__ABOUT THIS EXERCISE__
Your task is to output, without alteration, each line from the one containing "(** A token" through the final line of the records below.

__PROVIDED INFORMATION__
════════

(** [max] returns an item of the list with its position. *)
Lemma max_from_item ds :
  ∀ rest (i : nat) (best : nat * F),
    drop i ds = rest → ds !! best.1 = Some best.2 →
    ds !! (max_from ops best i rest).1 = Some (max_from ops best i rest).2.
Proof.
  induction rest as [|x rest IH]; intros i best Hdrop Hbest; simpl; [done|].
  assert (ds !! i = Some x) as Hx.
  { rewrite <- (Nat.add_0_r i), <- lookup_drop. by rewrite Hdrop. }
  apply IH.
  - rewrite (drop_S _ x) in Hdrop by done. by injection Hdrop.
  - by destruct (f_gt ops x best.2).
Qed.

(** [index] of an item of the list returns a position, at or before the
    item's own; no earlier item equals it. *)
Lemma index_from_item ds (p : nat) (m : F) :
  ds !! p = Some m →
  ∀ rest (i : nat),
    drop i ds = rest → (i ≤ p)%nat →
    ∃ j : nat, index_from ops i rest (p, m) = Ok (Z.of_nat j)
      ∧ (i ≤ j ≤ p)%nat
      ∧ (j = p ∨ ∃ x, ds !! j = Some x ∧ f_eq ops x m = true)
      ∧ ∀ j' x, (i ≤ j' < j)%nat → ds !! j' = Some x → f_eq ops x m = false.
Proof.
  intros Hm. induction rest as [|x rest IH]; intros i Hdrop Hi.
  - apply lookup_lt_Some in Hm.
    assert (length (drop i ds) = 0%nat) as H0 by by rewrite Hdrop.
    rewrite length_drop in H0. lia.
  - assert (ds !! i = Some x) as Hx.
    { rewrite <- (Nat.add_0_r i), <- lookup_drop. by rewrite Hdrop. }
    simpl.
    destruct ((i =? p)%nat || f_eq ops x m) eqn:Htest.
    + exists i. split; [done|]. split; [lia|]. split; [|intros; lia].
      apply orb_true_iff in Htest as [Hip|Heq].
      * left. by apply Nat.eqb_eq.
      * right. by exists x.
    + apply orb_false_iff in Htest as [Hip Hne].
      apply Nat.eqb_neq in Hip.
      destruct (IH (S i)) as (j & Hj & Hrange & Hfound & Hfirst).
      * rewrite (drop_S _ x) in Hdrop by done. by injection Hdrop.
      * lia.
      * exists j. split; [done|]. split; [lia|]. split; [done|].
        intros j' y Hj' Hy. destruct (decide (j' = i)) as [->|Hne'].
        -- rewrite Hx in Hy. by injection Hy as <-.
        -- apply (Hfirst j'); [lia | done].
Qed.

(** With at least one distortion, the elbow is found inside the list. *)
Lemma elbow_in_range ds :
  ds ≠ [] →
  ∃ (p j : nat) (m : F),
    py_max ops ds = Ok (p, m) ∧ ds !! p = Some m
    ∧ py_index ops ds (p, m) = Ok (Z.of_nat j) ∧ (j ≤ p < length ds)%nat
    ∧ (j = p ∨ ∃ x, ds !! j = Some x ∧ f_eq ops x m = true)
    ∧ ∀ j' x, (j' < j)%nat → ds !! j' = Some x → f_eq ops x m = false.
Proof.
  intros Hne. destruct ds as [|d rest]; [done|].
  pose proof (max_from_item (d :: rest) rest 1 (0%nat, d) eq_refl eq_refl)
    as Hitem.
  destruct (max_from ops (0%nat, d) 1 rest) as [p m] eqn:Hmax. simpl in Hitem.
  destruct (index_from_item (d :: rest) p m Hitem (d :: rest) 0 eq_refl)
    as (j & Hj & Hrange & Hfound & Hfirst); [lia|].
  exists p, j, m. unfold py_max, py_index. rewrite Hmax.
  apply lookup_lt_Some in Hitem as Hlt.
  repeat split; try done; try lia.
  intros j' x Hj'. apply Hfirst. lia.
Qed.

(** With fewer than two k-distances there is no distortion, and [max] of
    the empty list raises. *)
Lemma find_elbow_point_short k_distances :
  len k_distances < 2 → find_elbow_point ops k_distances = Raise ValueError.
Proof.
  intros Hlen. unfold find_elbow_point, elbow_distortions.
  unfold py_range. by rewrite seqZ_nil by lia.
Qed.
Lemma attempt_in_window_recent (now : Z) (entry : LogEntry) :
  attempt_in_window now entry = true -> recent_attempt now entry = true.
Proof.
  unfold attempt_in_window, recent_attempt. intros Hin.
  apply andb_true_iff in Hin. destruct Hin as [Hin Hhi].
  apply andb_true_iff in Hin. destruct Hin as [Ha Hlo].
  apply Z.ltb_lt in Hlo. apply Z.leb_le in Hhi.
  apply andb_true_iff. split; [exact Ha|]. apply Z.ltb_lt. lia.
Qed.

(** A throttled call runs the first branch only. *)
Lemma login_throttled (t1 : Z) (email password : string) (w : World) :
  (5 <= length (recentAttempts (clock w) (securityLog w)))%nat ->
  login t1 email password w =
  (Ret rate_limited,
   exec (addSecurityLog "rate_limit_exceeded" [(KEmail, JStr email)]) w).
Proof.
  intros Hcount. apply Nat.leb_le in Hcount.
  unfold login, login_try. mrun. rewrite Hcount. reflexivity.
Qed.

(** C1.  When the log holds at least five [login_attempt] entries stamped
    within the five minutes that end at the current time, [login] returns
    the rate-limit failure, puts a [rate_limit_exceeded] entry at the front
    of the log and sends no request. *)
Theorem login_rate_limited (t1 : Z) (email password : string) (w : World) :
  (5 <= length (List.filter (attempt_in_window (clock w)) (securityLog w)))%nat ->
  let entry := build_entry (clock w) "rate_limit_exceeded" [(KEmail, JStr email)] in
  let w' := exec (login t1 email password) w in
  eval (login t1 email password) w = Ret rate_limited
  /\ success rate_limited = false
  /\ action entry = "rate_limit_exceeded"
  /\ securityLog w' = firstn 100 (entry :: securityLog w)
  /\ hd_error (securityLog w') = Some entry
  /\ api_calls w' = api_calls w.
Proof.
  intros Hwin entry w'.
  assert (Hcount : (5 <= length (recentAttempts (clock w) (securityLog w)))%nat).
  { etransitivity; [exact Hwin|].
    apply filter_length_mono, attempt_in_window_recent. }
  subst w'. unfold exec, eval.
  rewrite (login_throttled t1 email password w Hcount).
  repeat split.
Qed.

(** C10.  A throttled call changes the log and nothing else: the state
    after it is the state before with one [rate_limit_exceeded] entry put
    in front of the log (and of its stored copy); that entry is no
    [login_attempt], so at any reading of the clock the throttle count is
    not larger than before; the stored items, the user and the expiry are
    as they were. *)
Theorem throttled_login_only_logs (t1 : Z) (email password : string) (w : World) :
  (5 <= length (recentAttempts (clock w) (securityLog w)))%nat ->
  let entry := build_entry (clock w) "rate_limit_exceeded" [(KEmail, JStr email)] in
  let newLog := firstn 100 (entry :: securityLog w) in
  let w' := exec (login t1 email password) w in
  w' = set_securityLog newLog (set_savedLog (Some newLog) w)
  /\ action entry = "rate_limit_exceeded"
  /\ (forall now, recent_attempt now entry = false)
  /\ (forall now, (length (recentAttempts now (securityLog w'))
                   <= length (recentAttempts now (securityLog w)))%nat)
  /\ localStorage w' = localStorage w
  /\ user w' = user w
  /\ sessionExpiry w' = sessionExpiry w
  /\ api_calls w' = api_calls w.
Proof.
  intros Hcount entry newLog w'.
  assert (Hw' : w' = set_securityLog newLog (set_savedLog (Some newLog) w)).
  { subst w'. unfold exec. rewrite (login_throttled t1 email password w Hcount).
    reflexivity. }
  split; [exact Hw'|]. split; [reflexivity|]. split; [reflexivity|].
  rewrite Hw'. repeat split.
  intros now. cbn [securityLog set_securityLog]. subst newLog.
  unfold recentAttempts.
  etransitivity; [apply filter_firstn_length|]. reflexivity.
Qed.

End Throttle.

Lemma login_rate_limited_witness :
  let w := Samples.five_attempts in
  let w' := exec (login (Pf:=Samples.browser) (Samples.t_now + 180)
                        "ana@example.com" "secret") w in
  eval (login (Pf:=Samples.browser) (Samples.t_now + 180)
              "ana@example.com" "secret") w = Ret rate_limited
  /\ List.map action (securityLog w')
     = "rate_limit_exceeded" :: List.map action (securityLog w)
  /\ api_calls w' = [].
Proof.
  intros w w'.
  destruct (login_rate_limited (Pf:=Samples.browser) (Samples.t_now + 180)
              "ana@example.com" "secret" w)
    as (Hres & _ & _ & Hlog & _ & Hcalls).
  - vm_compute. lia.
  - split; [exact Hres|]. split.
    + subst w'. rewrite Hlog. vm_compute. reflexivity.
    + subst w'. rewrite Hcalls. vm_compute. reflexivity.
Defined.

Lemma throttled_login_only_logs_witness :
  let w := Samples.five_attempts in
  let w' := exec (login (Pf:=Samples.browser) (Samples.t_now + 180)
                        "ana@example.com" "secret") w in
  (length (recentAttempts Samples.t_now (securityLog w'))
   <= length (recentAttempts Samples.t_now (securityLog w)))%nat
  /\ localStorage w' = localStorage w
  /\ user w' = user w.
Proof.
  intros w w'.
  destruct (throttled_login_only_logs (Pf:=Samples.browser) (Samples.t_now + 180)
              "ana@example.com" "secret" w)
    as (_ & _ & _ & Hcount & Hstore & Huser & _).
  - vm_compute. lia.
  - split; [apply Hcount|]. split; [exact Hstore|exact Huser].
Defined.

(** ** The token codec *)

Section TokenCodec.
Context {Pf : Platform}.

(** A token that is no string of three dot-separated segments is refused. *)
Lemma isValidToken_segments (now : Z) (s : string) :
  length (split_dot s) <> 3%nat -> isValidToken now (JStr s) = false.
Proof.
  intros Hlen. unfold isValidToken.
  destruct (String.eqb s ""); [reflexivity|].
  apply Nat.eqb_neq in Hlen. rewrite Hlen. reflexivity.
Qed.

════════

__THE COMPLETED TASK__
(** A token that is no string of three dot-separated segments is refused. *)
Lemma isValidToken_segments (now : Z) (s : string) :
  length (split_dot s) <> 3%nat -> isValidToken now (JStr s) = false.
Proof.
  intros Hlen. unfold isValidToken.
  destruct (String.eqb s ""); [reflexivity|].
  apply Nat.eqb_neq in Hlen. rewrite Hlen. reflexivity.
Qed.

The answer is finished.